## What to work on
Your output must match the records exactly, line for line.

---*---

(** * Adafruit_SI5351: register computation and bus protocol of the driver

    A shallow embedding of [Adafruit_SI5351.cpp].  The driver object is a
    record, the I2C device an interface (a type class) whose transactions are
    logged, and every member function a state transformer returning the
    [err_t] status of the C++ function.

    Arithmetic conventions, as in the source:
    - [uint8_t] and [uint32_t] values are integers of [Z], reduced modulo
      [2^8] and [2^32] where the C++ code stores into such a variable;
    - [float] is IEEE-754 binary32 with round-to-nearest-even, taken from
      the Standard Library's [SpecFloat] (the executable specification
      borrowed from Flocq); an integer operand of [+], [-], [*] or [/]
      whose other operand is a [float] is converted to [float] first, and
      the operation is carried out and rounded in binary32;
    - [floor] applied to a [float] yields a [float], so the expressions
      around it stay in binary32;
    - a floating-point value whose integer part lies outside [0, 2^32)
      converted to [uint32_t] has no value defined by the language; the
      model takes the resulting word from a parameter [fixuns_oor]
      standing for the target board;
    - [i2c_dev] is null until [begin] has created the device object: the
      model has no null pointer, so a call that reaches the bus stands for
      the source only on a machine on which [begin] has run. *)

From Stdlib Require Import ZArith Lia Bool List SpecFloat.
From stdpp Require Import base list.
Import ListNotations.
Local Open Scope Z_scope.
(** ** The further properties at the sample collaborators *)

Lemma upload_read_failure_witness :
  process_uploaded_file Sample.str_HTTPException (Sample.reader Sample.ride)
    Sample.unreadable []
  = (Raise (HTTPException 500 "Error processing file: connection reset"),
     [EvRead]).
Proof.
  exact (upload_read_failure Sample.str_HTTPException (Sample.reader Sample.ride)
           Sample.unreadable [] "ride.fit"
           (LibraryError "OSError" "connection reset")
           eq_refl eq_refl eq_refl).
Defined.

Lemma upload_parse_failure_witness :
  process_uploaded_file Sample.str_HTTPException (Sample.reader Sample.bad_header)
    (Sample.upload "ride.fit") []
  = (Raise (HTTPException 500
              "Error processing file: Failed to parse FIT file: not a FIT file"),
     [EvRead; EvParse []]).
Proof.
  exact (upload_parse_failure Sample.str_HTTPException
           (Sample.reader Sample.bad_header) (Sample.upload "ride.fit") []
           "ride.fit" [] (LibraryError "FitHeaderError" "not a FIT file")
           eq_refl eq_refl eq_refl eq_refl).
Defined.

---*---

## Worked solution
(** * Adafruit_SI5351: register computation and bus protocol of the driver

    A shallow embedding of [Adafruit_SI5351.cpp].  The driver object is a
    record, the I2C device an interface (a type class) whose transactions are
    logged, and every member function a state transformer returning the
    [err_t] status of the C++ function.

    Arithmetic conventions, as in the source:
    - [uint8_t] and [uint32_t] values are integers of [Z], reduced modulo
      [2^8] and [2^32] where the C++ code stores into such a variable;
    - [float] is IEEE-754 binary32 with round-to-nearest-even, taken from
      the Standard Library's [SpecFloat] (the executable specification
      borrowed from Flocq); an integer operand of [+], [-], [*] or [/]
      whose other operand is a [float] is converted to [float] first, and
      the operation is carried out and rounded in binary32;
    - [floor] applied to a [float] yields a [float], so the expressions
      around it stay in binary32;
    - a floating-point value whose integer part lies outside [0, 2^32)
      converted to [uint32_t] has no value defined by the language; the
      model takes the resulting word from a parameter [fixuns_oor]
      standing for the target board;
    - [i2c_dev] is null until [begin] has created the device object: the
      model has no null pointer, so a call that reaches the bus stands for
      the source only on a machine on which [begin] has run. *)

From Stdlib Require Import ZArith Lia Bool List SpecFloat.
From stdpp Require Import base list.
Import ListNotations.
Local Open Scope Z_scope.
(** ** The further properties at the sample collaborators *)

Lemma upload_read_failure_witness :
  process_uploaded_file Sample.str_HTTPException (Sample.reader Sample.ride)
    Sample.unreadable []
  = (Raise (HTTPException 500 "Error processing file: connection reset"),
     [EvRead]).
Proof.
  exact (upload_read_failure Sample.str_HTTPException (Sample.reader Sample.ride)
           Sample.unreadable [] "ride.fit"
           (LibraryError "OSError" "connection reset")
           eq_refl eq_refl eq_refl).
Defined.

Lemma upload_parse_failure_witness :
  process_uploaded_file Sample.str_HTTPException (Sample.reader Sample.bad_header)
    (Sample.upload "ride.fit") []
  = (Raise (HTTPException 500
              "Error processing file: Failed to parse FIT file: not a FIT file"),
     [EvRead; EvParse []]).
Proof.
  exact (upload_parse_failure Sample.str_HTTPException
           (Sample.reader Sample.bad_header) (Sample.upload "ride.fit") []
           "ride.fit" [] (LibraryError "FitHeaderError" "not a FIT file")
           eq_refl eq_refl eq_refl eq_refl).
Defined.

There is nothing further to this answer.